Jakarta (Lampost.co)–Vatikan resmi mengumumkan Robert Francis Prevost sebagai Paus ke-267 Gereja Katolik, Kamis, 8 Mei 2025, pascawafatnya Paus Fransiskus. Ia memilih nama Paus Leo XIV.
Leo XIV menjadi Paus pertama dari Amerika Serikat dan dari Ordo Santo Agustinus. Lahir di Chicago, 14 September 1955, ia memiliki darah Prancis, Italia, dan Spanyol, serta kewarganegaraan Peru.
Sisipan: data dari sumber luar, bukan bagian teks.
(** ** Messages *)

(** The rest of a message: [p] was received, [d] is missing. *)
Lemma wp_recv_rest p t rv total d c a (Q : Z * bytes → mem conn → Prop) :
  rv = Z.of_nat (length p) → total = rv + Z.of_nat (length d) → (0 < length p)%nat →
  (length d ≤ length t)%nat → sk_coming d (c_net c) →
  (∀ t' e, sk_coming [] e → (length t' + length d)%nat = length t →
     Q (total, (p ++ d) ++ t') (Mem (set_net e c) a)) →
  wp (recv_rest fd (p ++ t) rv total) Q (Mem c a).
Proof.
  intros Hrv Htot Hp Ht Hd HQ. unfold recv_rest.
  destruct (rv <? total) eqn:E1; [apply Z.ltb_lt in E1|apply Z.ltb_ge in E1].
  - apply wp_bind. eapply (wp_srecv _ _ _ _ d []); [done|lia|done|by rewrite app_nil_r|].
    intros t' e He Hl. wp_simpl. rewrite (proj2 (Z.leb_gt _ 0)) by lia.
    replace (rv + (total - rv)) with total by lia. by apply HQ.
  - assert (d = []) as -> by (apply nil_length_inv; lia). wp_simpl.
    replace rv with total by (cbn in Htot; lia).
    specialize (HQ t (c_net c)). rewrite set_net_same, app_nil_r in HQ. by apply HQ.
Qed.

(** The first bytes of a message, up to the length that begins it. *)
Lemma wp_recv_head p t rv w rest c a (Q : Z * bytes → mem conn → Prop) :
  rv = Z.of_nat (length p) → (0 < length p)%nat → (length w ≤ length p + length t)%nat →
  w = p ++ rest → (4 ≤ length w)%nat → sk_coming rest (c_net c) →
  (∀ p' rest' t' e, w = p' ++ rest' → (4 ≤ length p')%nat → sk_coming rest' e →
     (length p' + length t')%nat = (length p + length t)%nat →
     Q (Z.of_nat (length p'), p' ++ t') (Mem (set_net e c) a)) →
  wp (recv_rest fd (p ++ t) rv 4) Q (Mem c a).
Proof.
  intros -> Hp Hw Hpw H4 Hr HQ. unfold recv_rest. subst w. rewrite length_app in *.
  destruct (Z.of_nat (length p) <? 4) eqn:E1; [apply Z.ltb_lt in E1|apply Z.ltb_ge in E1].
  - apply wp_bind. set (n := (4 - length p)%nat).
    assert (length (take n rest) = n) as Hn by (rewrite length_take; lia).
    eapply (wp_srecv _ _ _ _ (take n rest) (drop n rest)); [done|lia|lia|by rewrite take_drop|].
    intros t' e He Hl. wp_simpl. rewrite (proj2 (Z.leb_gt _ 0)) by lia.
    replace (Z.of_nat (length p) + (4 - Z.of_nat (length p))) with
      (Z.of_nat (length (p ++ take n rest))) by (rewrite length_app; lia).
    apply (HQ _ (drop n rest)); [by rewrite <-(assoc_L (++)), take_drop|rewrite length_app; lia|
      done|rewrite length_app; lia].
  - wp_simpl. specialize (HQ p rest t (c_net c)). rewrite set_net_same in HQ. apply HQ; auto; lia.
Qed.

(** [recv_msg] reassembles a frame, however it was cut. *)
Lemma wp_recv_msg t bsize m c a (Q : Z * bytes → mem conn → Prop) :
  Z.of_nat (length (frame m)) < 2 ^ 32 → (length (frame m) ≤ length t)%nat →
  bsize = Z.of_nat (length t) → sk_coming (frame m) (c_net c) →
  (∀ t' e, sk_coming [] e → (length t' + length (frame m))%nat = length t →
     Q (Z.of_nat (length (frame m)), frame m ++ t') (Mem (set_net e c) a)) →
  wp (recv_msg fd t bsize) Q (Mem c a).
Proof.
  intros H32 Hl Hb Hp HQ. pose proof (length_frame m) as Hfr. unfold recv_msg.
  assert (frame m ≠ []) as Hne by (intros En; rewrite En in Hfr; cbn in Hfr; lia).
  apply wp_bind. eapply (wp_recv [] t); [done|rewrite Hb; split; [lia|done]|exact Hp|done|].
  intros d w' t1 e1 Hd Hdl Hw He1 Ht1. cbn [app].
  assert (0 < length d)%nat by (destruct d; cbn; [done|lia]).
  rewrite (proj2 (Z.leb_gt _ 0)) by lia. apply wp_bind.
  eapply (wp_recv_head d t1 _ (frame m) w'); [done|lia|lia|done|lia|done|].
  intros p rest t2 e2 Hpw H4 He2 Ht2. cbn iota.
  rewrite (proj2 (Z.leb_gt _ 0)) by lia.
  assert (take 4 (p ++ t2) = be_split 4 (4 + Z.of_nat (length m))) as Ehd.
  { rewrite take_app_le by lia. rewrite <-(take_app_le p rest) by lia. rewrite <-Hpw.
    unfold frame. by rewrite take_app_full by by rewrite length_be_split. }
  apply wp_bind, wp_load; [lia|rewrite length_app; lia|].
  change (Z.to_nat 0) with 0%nat. rewrite drop_0, Ehd, ntohl_le_combine by by rewrite length_be_split.
  rewrite be_combine_split. change (2 ^ (Z.of_nat 4 * 8)) with (2 ^ 32).
  rewrite Z.mod_small by lia. cbn zeta. rewrite (proj2 (Z.ltb_ge _ _)) by lia.
  assert (length (frame m) = length p + length rest)%nat as Hsum by by rewrite Hpw, length_app.
  eapply (wp_recv_rest p t2 _ _ rest); [done|lia|lia|lia|done|].
  intros t3 e3 He3 Ht3. rewrite <-Hpw.
  replace (4 + Z.of_nat (length m)) with (Z.of_nat (length (frame m))) by lia.
  apply HQ; [done|lia].
Qed.

Lemma wp_memcpy_head p t d n (Q : bytes → mem conn → Prop) st :
  n = Z.of_nat (length d) → length p = length d → Q (d ++ t) st →
  wp (memcpy_at (p ++ t) 0 d n) Q st.
Proof.
  intros -> Hp HQ. unfold memcpy_at. rewrite bool_decide_true by lia.
  rewrite in_block_true by lia. cbn [andb]. change (Z.to_nat 0) with 0%nat. rewrite drop_0.
  apply wp_bind. apply wp_memcpy; [lia|rewrite length_app; lia|lia|]. wp_simpl. cbn [take app].
  by rewrite Nat2Z.id, firstn_all, <-Hp, drop_app_length.
Qed.
End loops.

(** ** Packets and replies *)

Section tcp.
Context {E : Type} `{Kernel E} (s : nmdb_srv) (Hs : sv_type s = TCP_CONN) `{!StreamSocket E (sv_fd s)}.
Abbreviation conn := (client E).

(** A packet with room for its length goes out as a frame. *)
Lemma wp_tcp_srv_send p0 pkt t n c a (Q : Z * bytes → mem conn → Prop) :
  length p0 = 4%nat → n = 4 + Z.of_nat (length pkt) → n < 2 ^ 32 → sk_sending [] (c_net c) →
  (∀ e, sk_sending (frame pkt) e → Q (1, frame pkt ++ t) (Mem (set_net e c) a)) →
  wp (srv_send (Some s) (p0 ++ pkt ++ t) n) Q (Mem c a).
Proof.
  intros Hp Hn H32 Hl HQ. unfold srv_send. rewrite Hs. cbn [Z.eqb TCP_CONN TIPC_CONN Pos.eqb].
  unfold tcp_srv_send. rewrite store_htonl. apply wp_bind.
  apply wp_memcpy_head; [by rewrite length_be_split|by rewrite length_be_split|].
  rewrite (assoc_L (++)), Hn. fold (frame pkt). apply wp_bind. unfold ssend.
  eapply (wp_ssend_loop _ _ [] (frame pkt)); [done|rewrite length_frame; lia|rewrite length_frame; lia|done|].
  intros e He. wp_simpl. rewrite Z.eqb_refl. cbn [negb]. by apply HQ.
Qed.

Lemma wp_tcp_get_rep r t c a (Q : answer → mem conn → Prop) :
  (length (frame (wire r)) ≤ length t)%nat → Z.of_nat (length t) < 2 ^ 32 →
  0 ≤ rep_code r < 2 ^ 32 → put32 (r_id (reply_req r)) = be_split 4 ID_CODE →
  sk_coming (frame (wire r)) (c_net c) →
  (∀ t' e, sk_coming [] e →
     Q (Answer (rep_code r) (frame (wire r) ++ t') 12 (Z.of_nat (length (wire r)) - 8))
       (Mem (set_net e c) a)) →
  wp (get_rep (Some s) t (Z.of_nat (length t))) Q (Mem c a).
Proof.
  intros Hl H32 Hc Hid Hp HQ. unfold get_rep. rewrite Hs. cbn [Z.eqb TCP_CONN TIPC_CONN Pos.eqb].
  pose proof (length_frame (wire r)) as Hfr.
  unfold tcp_get_rep. apply wp_bind. eapply (wp_recv_msg _ t _ (wire r)); [lia|lia|done|done|].
  intros t' e He Ht. cbn iota. rewrite (proj2 (Z.leb_gt _ 0)) by lia.
  destruct (wire_head r) as [w Hw]. pose proof (length_wire r) as Hlw.
  set (len := be_split 4 (4 + Z.of_nat (length (wire r)))).
  assert (frame (wire r) ++ t' = len ++ be_split 4 ID_CODE ++ be_split 4 (rep_code r) ++ w ++ t') as Eb.
  { unfold frame. fold len. by rewrite Hw, Hid, <-!(assoc_L (++)). }
  apply wp_bind. rewrite Eb at 1.
  apply (wp_load_at 4 len); [by unfold len; rewrite length_be_split|by rewrite length_be_split|].
  apply wp_bind. rewrite Eb at 1. rewrite (assoc_L (++) len).
  apply (wp_load_at 4); [by unfold len; rewrite length_app, !length_be_split|by rewrite length_be_split|].
  rewrite !ntohl_le_combine, !be_combine_split by by rewrite length_be_split.
  change (ID_CODE mod _) with ID_CODE. cbn [negb Z.eqb ID_CODE Pos.eqb]. wp_simpl.
  change (2 ^ (Z.of_nat 4 * 8)) with (2 ^ 32). rewrite (Z.mod_small (rep_code r)) by done.
  assert (8 ≤ length (wire r))%nat by (rewrite Hlw; destruct r; lia).
  rewrite w64_small by lia.
  replace (Z.of_nat _ - 4 - 4 - 4) with (Z.of_nat (length (wire r)) - 8) by lia.
  by apply HQ.
Qed.
End tcp.

(** ** A stream as a transport *)

(** What a server promises over TCP: for every request, the connection takes
    the request's frame and then gives the frame of a right answer. *)
Class StreamService (E : Type) `{Kernel E} (s : nmdb_srv) := {
  ss_is : E → store → Prop;
  ss_more : E → areq → reply → E → Prop;
  ss_limit : Z;
  ss_fits e M : ss_is e M → vals_fit M;
  ss_exchange e M f m : ss_is e M → sendable f m → packet_len m ≤ ss_limit →
    ∃ (so : StreamSocket E (sv_fd s)) q r,
      r_flags q = f ∧ answers (Point q m false M) r ∧
      put32 (r_id (reply_req r)) = be_split 4 ID_CODE ∧ sk_sending [] e ∧
      (∀ e1, sk_sending (frame (encode ID_CODE f m)) e1 → sk_coming (frame (wire r)) e1) ∧
      (∀ e2, sk_coming [] e2 → ss_more e m r e2 ∧ ss_is e2 (effect m M));
}.

Definition tcp_map {E} `{Kernel E} (s : nmdb_srv) (Hs : sv_type s = TCP_CONN) `{!StreamService E s} :
  MapService E s.
Proof.
  refine {| svc_is := ss_is; svc_more := ss_more; svc_limit := ss_limit; svc_fits := ss_fits |}.
  intros c M f m HM Hsd Hlim a p0 t Hp0 Hl.
  destruct (ss_exchange (c_net c) M f m HM Hsd Hlim) as (so & q & r & Hf & Hr & Hid & H0 & H1 & H2).
  exists q, r. split; [done|]. split; [done|]. intros Hfit.
  unfold srv_get_msg_offset in Hp0. rewrite Hs in Hp0. cbn [Z.eqb TCP_CONN TIPC_CONN Pos.eqb] in Hp0.
  unfold TCP_MSG_OFFSET in Hp0. set (pkt := encode ID_CODE f m) in *.
  assert (length (p0 ++ pkt ++ t) = length (frame pkt ++ t)) as El
    by (rewrite !length_app, length_frame; lia).
  assert (wp (srv_send (Some s) (p0 ++ pkt ++ t) (Z.of_nat (length (p0 ++ pkt))))
    (λ x u, x = (1, frame pkt ++ t) ∧ ∃ e1, sk_sending (frame pkt) e1 ∧ u = Mem (set_net e1 c) a)
    (Mem c a)) as Hw1.
  { rewrite length_app, Nat2Z.inj_add. rewrite !length_app in Hl.
    eapply wp_tcp_srv_send; [done|lia|lia|lia|done|]. intros e He. split; [done|]. by exists e. }
  apply wp_exec in Hw1 as (? & ? & Hw1 & -> & e1 & He1 & ->).
  assert (wp (get_rep (Some s) (frame pkt ++ t) (Z.of_nat (length (frame pkt ++ t))))
    (λ x u, ∃ t1 e2, x = Answer (rep_code r) (frame (wire r) ++ t1) 12 (Z.of_nat (length (wire r)) - 8) ∧
       sk_coming [] e2 ∧ u = Mem (set_net e2 c) a) (Mem (set_net e1 c) a)) as Hw2.
  { rewrite El in Hl, Hfit. eapply (wp_tcp_get_rep s Hs r);
      [rewrite length_frame; lia|done|by eapply rep_code_range|done|by apply H1|].
    intros t1 e2 He2. by exists t1, e2. }
  apply wp_exec in Hw2 as (? & ? & Hw2 & t1 & e2 & -> & He2 & ->).
  exists e2. split; [|by apply H2]. unfold frame in Hw2 at 3. rewrite <-El, <-(assoc_L (++)) in Hw2.
  exists (frame pkt ++ t), e1, (be_split 4 (4 + Z.of_nat (length (wire r)))), t1.
  split_and!; [rewrite length_be_split; lia|exact Hw1|]. by rewrite length_be_split.
Defined.

(** ** A connection as a script *)

Record stream := Stream {
  st_in : list bytes;    (* the segments that are still to be received *)
  st_takes : list Z;     (* how many bytes the coming sends take at most *)
  st_out : bytes;        (* what was sent *)
}.

Definition stream_send (d : bytes) (e : stream) : Z * stream :=
  let n := match st_takes e with [] => Z.of_nat (length d) | k :: _ => Z.min k (Z.of_nat (length d)) end in
  (n, Stream (st_in e) (tail (st_takes e)) (st_out e ++ take (Z.to_nat n) d)).

(** [recv]: nothing at the end of the stream, else the next segment, or the
    part of it that was asked for. *)
Definition stream_recv (n : Z) (e : stream) : option bytes * stream :=
  match st_in e with
  | [] => (Some [], e)
  | d :: ds =>
      if Z.of_nat (length d) <=? n then (Some d, Stream ds (st_takes e) (st_out e))
      else (Some (take (Z.to_nat n) d),
            Stream (drop (Z.to_nat n) d :: ds) (st_takes e) (st_out e))
  end.

#[export] Instance stream_kernel : Kernel stream := {|
  k_socket _ e := (Some 3, e);
  k_connect _ _ _ e := (true, e);
  k_nodelay _ e := (true, e);
  k_close _ e := e;
  k_send _ d e := stream_send d e;
  k_sendto _ d e := (-1, e);
  k_recv _ n e := stream_recv n e;
|}.

(** Every send takes something, and no segment is empty. *)
Record live_stream (e : stream) : Prop := LiveStream {
  ls_takes : Forall (λ k, 1 ≤ k) (st_takes e);
  ls_in : Forall (λ d, d ≠ []) (st_in e);
}.

Lemma stream_send_spec d e :
  live_stream e → d ≠ [] →
  ∃ n e', stream_send d e = (n, e') ∧ 1 ≤ n ≤ Z.of_nat (length d) ∧ live_stream e' ∧
    st_in e' = st_in e ∧ st_out e' = st_out e ++ take (Z.to_nat n) d.
Proof.
  intros [Ht Hi] Hd. assert (0 < Z.of_nat (length d)) by (destruct d; cbn; [done|lia]).
  unfold stream_send. eexists _, _. split; [done|].
  split_and!; [..|done|done].
  - destruct Ht; lia.
  - destruct Ht; lia.
  - split; cbn; [|done]. by destruct Ht.
Qed.

Lemma stream_recv_spec n e w :
  live_stream e → 0 < n → concat (st_in e) = w → w ≠ [] →
  ∃ d w' e', stream_recv n e = (Some d, e') ∧ d ≠ [] ∧ Z.of_nat (length d) ≤ n ∧
    w = d ++ w' ∧ concat (st_in e') = w' ∧ live_stream e' ∧ st_out e' = st_out e.
Proof.
  intros [Ht Hi] Hn Hw Hne. unfold stream_recv. destruct (st_in e) as [|x xs] eqn:Ei.
  { subst. by destruct Hne. }
  apply Forall_cons in Hi as [Hx Hxs]. cbn in Hw.
  destruct (Z.of_nat (length x) <=? n) eqn:E; [apply Z.leb_le in E|apply Z.leb_gt in E].
  - exists x, (concat xs). eexists. split_and!; try done.
  - exists (take (Z.to_nat n) x), (drop (Z.to_nat n) x ++ concat xs). eexists.
    assert (length (take (Z.to_nat n) x) = Z.to_nat n) as Hlen by (rewrite length_take; lia).
    split_and!; try done.
    + intros En. rewrite En in Hlen. cbn in Hlen. lia.
    + lia.
    + by rewrite (assoc_L (++)), take_drop.
    + split; cbn; [done|]. constructor; [|done]. intros En.
      apply (f_equal length) in En. rewrite length_drop in En. cbn in En. lia.
Qed.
Prevost aktif sebagai misionaris di Peru sejak 1985, sangat dekat dengan komunitas miskin dan migran. Ia memimpin seminari, mengajar hukum kanonik, dan menjabat berbagai posisi penting keuskupan di Peru.
Sejak 2023, ia menjabat sebagai prefek Dikasteri untuk Para Uskup dan Presiden Komisi Kepausan untuk Amerika Latin. Kedekatannya dengan isu-isu di Amerika Latin memperkuat jaringan pengaruhnya dalam Konklaf 2025.
Harapan Baru Bagi Gereja Global
Dengan pengalamannya sebagai misionaris dan pemimpin Gereja di dua benua, Paus Leo XIV bisa sebagai figur yang mampu menjembatani konservatisme Eropa dan semangat pastoral Amerika Latin.
Penerus Fransiskus
Dalam pidato pertamanya, Paus Leo XIV mengenang pesan mendiang Fransiskus pada Misa Paskah 20 April lalu—hanya berselang sehari sebelum Fransiskus wafat.
“Kemanusiaan membutuhkan Kristus sebagai jembatan untuk mencapai Tuhan dan kasih-Nya. Anda semua membantu kami membangun jembatan dengan dialog dan perjumpaan, sehingga kita semua dapat menjadi satu umat yang selalu dalam damai,” kata Leo XIV di Lapangan Santo Petrus.
Leo mendukung keberlanjutan reformasi yang diinisiasi mendiang Paus Fransiskus, untuk Gereja Katolik.
Ia memiliki pandangan yang sama dengan Fransiskus mengenai isu lingkungan serta keberpihakan kepada kaum miskin dan migran.
Juga mendukung perubahan praktik pastoral mendiang Fransiskus, yang mengizinkan umat Katolik yang bercerai atau menikah lagi secara sipil untuk menerima komuni kudus.
Meskipun begitu, ia tampaknya tidak akan meneruskan keterbukaan yang Paus Fransiskus tunjukan kepada komunitas LGBTQ.
Dalam rekam jejaknya, Prevost juga menghadapi skandal pelecehan seksual yang dilakukan oleh para imam Katolik. Masing-masing di Chicago (1999-2001) dan Chiclayo, Peru (2022)—meskipun ia telah terbela dalam kedua kasus tersebut oleh para pendukung Prevost.